-- Opening Marker --

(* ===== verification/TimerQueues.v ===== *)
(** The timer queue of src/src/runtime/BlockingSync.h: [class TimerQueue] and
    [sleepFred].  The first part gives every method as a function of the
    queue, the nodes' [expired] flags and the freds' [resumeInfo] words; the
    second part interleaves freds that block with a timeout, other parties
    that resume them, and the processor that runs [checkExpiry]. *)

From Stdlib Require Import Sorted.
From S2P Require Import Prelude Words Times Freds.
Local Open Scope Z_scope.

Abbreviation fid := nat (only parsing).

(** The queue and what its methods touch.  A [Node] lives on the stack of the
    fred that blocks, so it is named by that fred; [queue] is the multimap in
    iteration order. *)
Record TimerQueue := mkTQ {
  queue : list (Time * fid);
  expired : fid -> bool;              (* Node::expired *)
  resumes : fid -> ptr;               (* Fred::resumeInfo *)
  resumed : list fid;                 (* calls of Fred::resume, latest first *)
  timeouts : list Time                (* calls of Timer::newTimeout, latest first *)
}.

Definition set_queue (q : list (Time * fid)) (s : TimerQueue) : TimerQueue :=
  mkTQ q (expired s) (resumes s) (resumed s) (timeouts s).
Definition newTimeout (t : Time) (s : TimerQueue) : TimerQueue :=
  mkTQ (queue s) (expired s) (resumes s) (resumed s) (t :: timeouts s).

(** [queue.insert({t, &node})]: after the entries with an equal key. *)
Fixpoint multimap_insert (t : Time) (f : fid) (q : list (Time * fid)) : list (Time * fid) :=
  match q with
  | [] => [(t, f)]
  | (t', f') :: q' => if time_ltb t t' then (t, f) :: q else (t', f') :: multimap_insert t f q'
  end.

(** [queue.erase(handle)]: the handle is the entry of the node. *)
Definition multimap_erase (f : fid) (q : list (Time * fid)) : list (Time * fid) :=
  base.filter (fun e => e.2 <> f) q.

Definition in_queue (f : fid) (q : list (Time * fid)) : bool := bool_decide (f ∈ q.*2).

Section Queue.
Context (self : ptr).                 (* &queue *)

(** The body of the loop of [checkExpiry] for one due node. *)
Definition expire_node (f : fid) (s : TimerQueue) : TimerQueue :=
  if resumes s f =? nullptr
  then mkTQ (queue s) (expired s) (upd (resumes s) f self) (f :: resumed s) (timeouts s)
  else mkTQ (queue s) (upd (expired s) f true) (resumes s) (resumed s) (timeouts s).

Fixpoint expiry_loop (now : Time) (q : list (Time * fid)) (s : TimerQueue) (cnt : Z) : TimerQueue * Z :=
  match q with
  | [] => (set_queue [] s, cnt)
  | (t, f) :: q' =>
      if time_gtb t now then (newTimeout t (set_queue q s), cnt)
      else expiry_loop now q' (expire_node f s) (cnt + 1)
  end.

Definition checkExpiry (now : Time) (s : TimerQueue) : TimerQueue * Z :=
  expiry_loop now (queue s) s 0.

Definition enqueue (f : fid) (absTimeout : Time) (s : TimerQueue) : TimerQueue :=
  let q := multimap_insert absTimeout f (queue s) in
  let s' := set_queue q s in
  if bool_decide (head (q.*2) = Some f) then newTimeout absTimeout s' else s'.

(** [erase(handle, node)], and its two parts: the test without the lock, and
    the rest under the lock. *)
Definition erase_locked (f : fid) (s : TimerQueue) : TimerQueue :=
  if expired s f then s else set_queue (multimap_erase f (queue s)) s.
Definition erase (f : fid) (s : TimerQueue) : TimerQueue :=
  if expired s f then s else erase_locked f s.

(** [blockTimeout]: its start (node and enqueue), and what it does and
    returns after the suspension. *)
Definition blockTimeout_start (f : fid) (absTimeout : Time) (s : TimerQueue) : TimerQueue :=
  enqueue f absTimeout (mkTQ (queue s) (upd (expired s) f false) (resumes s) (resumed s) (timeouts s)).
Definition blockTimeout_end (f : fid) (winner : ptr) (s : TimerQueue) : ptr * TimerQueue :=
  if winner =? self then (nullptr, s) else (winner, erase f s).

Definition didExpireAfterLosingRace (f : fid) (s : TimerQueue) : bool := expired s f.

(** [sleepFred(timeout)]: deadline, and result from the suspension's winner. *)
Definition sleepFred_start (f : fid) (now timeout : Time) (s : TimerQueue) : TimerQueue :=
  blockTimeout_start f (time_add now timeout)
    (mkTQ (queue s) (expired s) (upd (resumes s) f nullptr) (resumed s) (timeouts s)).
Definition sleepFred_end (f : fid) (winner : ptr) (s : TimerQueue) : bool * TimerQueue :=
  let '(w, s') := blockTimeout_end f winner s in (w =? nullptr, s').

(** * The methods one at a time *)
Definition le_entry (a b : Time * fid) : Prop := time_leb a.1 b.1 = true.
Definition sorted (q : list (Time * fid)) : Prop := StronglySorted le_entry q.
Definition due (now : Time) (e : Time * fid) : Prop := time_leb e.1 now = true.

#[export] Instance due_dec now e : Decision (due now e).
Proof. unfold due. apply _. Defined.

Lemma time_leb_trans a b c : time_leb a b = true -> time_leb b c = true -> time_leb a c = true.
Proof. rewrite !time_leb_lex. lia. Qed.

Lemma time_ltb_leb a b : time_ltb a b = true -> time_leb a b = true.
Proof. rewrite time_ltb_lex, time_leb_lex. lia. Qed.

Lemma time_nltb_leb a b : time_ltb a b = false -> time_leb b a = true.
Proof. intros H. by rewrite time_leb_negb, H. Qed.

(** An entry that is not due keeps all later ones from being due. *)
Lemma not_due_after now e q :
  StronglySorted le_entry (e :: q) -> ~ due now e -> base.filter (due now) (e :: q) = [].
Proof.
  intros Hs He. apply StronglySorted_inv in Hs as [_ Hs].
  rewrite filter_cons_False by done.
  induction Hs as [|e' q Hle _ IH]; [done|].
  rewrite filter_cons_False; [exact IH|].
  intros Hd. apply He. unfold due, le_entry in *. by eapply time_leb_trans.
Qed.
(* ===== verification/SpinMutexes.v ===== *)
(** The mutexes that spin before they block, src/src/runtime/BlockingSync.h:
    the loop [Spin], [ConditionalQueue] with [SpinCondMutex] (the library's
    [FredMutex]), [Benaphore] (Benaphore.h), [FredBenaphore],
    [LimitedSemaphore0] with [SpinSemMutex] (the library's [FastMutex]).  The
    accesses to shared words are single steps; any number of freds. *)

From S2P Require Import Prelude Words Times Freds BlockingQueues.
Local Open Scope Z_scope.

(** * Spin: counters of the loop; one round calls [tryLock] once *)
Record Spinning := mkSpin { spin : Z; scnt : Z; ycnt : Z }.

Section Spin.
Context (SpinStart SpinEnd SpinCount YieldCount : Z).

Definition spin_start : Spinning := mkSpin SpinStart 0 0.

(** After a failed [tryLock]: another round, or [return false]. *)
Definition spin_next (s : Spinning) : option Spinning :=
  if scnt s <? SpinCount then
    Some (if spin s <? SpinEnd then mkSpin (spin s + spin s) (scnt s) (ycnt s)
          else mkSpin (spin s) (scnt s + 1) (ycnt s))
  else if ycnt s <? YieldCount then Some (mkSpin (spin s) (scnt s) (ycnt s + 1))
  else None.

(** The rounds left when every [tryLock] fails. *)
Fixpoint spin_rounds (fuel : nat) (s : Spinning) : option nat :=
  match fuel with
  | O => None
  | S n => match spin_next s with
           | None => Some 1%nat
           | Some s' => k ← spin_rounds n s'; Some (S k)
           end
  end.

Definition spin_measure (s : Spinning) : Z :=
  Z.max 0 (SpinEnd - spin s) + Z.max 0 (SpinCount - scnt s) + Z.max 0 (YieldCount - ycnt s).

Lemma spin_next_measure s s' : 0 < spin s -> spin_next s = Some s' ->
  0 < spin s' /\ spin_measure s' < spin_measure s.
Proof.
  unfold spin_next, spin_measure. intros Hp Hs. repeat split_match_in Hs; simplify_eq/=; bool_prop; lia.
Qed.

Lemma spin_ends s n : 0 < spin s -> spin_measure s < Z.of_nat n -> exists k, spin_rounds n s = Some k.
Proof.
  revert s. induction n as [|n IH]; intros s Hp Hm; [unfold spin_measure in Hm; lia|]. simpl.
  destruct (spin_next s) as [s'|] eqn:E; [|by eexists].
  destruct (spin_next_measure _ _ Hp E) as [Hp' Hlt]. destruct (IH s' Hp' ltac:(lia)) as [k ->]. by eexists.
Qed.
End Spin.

-- Closing Marker --
-- Opening Marker --

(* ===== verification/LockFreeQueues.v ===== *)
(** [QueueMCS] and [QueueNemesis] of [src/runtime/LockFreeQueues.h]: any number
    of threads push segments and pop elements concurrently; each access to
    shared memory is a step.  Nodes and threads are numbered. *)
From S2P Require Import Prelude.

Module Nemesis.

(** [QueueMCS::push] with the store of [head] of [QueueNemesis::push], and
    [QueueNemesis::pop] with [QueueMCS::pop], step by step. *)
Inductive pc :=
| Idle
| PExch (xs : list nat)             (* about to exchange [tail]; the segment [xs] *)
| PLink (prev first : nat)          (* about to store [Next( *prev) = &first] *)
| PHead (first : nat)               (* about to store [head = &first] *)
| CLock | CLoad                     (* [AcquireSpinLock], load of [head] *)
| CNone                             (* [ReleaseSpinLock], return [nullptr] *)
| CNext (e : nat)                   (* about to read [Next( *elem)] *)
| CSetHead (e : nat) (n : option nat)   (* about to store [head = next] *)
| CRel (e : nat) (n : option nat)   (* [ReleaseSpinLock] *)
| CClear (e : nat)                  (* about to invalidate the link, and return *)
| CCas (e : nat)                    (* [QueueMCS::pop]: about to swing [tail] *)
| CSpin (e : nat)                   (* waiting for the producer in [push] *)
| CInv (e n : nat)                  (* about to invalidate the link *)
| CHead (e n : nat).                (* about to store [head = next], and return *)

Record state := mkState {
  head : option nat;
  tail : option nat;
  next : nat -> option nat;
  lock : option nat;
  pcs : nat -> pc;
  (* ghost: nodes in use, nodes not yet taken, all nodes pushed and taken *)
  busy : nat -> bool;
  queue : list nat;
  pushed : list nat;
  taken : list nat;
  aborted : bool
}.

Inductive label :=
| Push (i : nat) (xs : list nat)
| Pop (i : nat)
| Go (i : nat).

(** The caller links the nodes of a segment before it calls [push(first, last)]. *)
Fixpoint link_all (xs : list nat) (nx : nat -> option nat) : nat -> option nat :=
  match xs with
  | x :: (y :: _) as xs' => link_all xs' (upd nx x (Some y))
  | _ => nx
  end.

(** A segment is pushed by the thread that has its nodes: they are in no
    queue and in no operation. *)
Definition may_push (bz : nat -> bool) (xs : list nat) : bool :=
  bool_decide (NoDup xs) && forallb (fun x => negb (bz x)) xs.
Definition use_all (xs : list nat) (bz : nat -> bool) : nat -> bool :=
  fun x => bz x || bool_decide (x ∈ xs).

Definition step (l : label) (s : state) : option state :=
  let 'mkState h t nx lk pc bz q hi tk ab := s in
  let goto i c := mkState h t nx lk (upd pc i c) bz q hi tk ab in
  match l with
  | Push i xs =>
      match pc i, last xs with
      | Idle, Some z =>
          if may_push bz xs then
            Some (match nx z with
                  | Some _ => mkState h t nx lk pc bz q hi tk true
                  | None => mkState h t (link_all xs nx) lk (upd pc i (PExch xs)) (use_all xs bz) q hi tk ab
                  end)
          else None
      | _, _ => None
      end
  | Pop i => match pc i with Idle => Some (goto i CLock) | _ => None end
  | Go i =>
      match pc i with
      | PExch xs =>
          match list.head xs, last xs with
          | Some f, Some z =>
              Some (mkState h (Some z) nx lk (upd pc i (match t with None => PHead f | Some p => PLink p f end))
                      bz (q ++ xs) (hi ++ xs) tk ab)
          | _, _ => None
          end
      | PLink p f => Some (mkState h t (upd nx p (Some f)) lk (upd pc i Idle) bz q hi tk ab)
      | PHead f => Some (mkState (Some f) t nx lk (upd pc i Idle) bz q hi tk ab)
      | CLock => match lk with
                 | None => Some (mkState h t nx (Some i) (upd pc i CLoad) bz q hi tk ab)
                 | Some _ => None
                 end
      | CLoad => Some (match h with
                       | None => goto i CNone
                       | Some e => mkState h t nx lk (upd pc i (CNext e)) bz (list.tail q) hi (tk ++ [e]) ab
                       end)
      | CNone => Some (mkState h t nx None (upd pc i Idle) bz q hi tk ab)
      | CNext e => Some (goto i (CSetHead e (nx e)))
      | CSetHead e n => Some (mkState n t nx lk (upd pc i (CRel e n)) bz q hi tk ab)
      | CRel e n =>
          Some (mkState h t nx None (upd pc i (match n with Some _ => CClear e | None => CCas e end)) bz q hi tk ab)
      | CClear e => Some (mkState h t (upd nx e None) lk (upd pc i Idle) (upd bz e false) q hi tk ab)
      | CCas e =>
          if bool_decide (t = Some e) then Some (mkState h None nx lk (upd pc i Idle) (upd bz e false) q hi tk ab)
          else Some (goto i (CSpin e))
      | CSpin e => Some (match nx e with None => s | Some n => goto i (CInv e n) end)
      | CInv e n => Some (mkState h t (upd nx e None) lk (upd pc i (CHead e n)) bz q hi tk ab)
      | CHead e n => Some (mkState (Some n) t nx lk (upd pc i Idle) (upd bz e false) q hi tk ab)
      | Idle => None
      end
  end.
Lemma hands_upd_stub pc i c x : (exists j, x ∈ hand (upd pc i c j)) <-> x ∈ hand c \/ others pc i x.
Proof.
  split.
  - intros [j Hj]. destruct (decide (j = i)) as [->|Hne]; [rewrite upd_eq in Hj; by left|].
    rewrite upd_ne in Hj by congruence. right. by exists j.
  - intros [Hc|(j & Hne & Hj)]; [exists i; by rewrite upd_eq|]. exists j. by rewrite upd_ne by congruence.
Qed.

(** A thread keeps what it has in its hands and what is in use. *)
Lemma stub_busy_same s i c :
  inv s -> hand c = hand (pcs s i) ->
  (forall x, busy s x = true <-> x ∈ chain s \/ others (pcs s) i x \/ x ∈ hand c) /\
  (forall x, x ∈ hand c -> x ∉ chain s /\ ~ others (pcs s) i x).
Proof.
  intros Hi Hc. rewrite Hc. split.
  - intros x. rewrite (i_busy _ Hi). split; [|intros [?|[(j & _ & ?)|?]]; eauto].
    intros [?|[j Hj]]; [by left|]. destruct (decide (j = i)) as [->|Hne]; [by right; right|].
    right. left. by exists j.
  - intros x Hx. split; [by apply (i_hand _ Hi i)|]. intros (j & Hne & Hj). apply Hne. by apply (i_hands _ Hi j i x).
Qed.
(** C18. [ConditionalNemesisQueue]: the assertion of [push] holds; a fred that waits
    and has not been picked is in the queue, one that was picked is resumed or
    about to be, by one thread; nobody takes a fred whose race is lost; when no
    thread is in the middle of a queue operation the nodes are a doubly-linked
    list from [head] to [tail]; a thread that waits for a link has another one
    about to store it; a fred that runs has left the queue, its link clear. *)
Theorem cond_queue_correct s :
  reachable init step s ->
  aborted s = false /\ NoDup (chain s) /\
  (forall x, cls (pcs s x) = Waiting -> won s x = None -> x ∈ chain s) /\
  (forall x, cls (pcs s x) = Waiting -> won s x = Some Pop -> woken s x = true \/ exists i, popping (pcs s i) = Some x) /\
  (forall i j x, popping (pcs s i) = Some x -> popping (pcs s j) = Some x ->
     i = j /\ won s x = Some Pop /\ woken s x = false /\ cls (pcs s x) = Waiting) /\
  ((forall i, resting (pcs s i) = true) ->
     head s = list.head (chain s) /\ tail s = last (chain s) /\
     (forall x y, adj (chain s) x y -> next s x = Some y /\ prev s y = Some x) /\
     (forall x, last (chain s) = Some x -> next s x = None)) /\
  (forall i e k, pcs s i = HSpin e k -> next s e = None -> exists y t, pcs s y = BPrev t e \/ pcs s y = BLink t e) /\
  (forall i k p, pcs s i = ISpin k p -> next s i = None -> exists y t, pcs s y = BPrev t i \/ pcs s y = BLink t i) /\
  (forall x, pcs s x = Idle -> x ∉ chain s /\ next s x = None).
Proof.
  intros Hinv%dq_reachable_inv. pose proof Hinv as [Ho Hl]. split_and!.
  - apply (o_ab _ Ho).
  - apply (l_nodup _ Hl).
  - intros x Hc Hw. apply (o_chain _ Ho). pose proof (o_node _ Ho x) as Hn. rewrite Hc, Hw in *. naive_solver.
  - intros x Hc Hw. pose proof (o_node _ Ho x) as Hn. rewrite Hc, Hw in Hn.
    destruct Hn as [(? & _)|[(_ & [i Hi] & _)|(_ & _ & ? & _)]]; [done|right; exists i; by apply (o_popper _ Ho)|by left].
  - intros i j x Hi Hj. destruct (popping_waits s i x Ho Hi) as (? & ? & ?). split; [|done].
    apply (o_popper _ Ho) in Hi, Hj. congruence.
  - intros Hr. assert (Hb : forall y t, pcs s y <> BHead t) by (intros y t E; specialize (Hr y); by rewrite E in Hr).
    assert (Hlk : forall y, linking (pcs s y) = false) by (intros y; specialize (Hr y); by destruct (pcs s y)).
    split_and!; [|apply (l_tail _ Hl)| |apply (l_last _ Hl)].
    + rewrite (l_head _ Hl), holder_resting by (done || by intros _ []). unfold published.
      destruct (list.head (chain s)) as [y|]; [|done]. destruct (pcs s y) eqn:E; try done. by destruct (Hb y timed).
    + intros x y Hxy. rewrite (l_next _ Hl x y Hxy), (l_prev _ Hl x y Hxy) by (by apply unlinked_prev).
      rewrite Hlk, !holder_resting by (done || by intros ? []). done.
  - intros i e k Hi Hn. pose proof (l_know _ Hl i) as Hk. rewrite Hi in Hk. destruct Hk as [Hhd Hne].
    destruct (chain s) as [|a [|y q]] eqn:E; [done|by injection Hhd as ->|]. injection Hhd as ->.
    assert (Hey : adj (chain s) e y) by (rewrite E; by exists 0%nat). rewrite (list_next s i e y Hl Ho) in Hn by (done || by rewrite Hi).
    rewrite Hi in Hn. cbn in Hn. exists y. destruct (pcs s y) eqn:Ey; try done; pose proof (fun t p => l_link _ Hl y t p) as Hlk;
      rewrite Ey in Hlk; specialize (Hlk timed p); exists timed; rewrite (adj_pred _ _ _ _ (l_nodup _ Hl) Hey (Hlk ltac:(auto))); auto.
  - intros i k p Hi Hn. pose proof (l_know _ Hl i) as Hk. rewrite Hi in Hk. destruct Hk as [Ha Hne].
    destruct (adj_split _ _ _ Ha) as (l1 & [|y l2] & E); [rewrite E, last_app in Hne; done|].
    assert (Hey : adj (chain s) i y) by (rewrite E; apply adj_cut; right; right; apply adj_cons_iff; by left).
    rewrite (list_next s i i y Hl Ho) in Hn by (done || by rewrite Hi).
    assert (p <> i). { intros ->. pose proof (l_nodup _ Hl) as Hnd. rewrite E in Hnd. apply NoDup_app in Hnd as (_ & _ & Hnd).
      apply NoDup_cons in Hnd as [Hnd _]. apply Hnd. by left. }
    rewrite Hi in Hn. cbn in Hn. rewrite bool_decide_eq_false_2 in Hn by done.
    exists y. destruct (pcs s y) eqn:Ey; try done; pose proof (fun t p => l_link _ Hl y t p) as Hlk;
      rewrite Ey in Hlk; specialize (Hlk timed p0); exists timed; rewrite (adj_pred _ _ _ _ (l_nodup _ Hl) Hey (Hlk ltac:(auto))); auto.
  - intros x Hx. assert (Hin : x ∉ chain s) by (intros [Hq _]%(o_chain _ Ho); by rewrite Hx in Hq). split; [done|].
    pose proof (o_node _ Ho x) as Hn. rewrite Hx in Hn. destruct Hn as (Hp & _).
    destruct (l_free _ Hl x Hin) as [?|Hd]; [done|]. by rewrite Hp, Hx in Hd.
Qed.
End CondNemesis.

-- Closing Marker --

## Required action
Determine how many lines in the data contain the string "SpinEnd", and give the number only.

## Written solution
3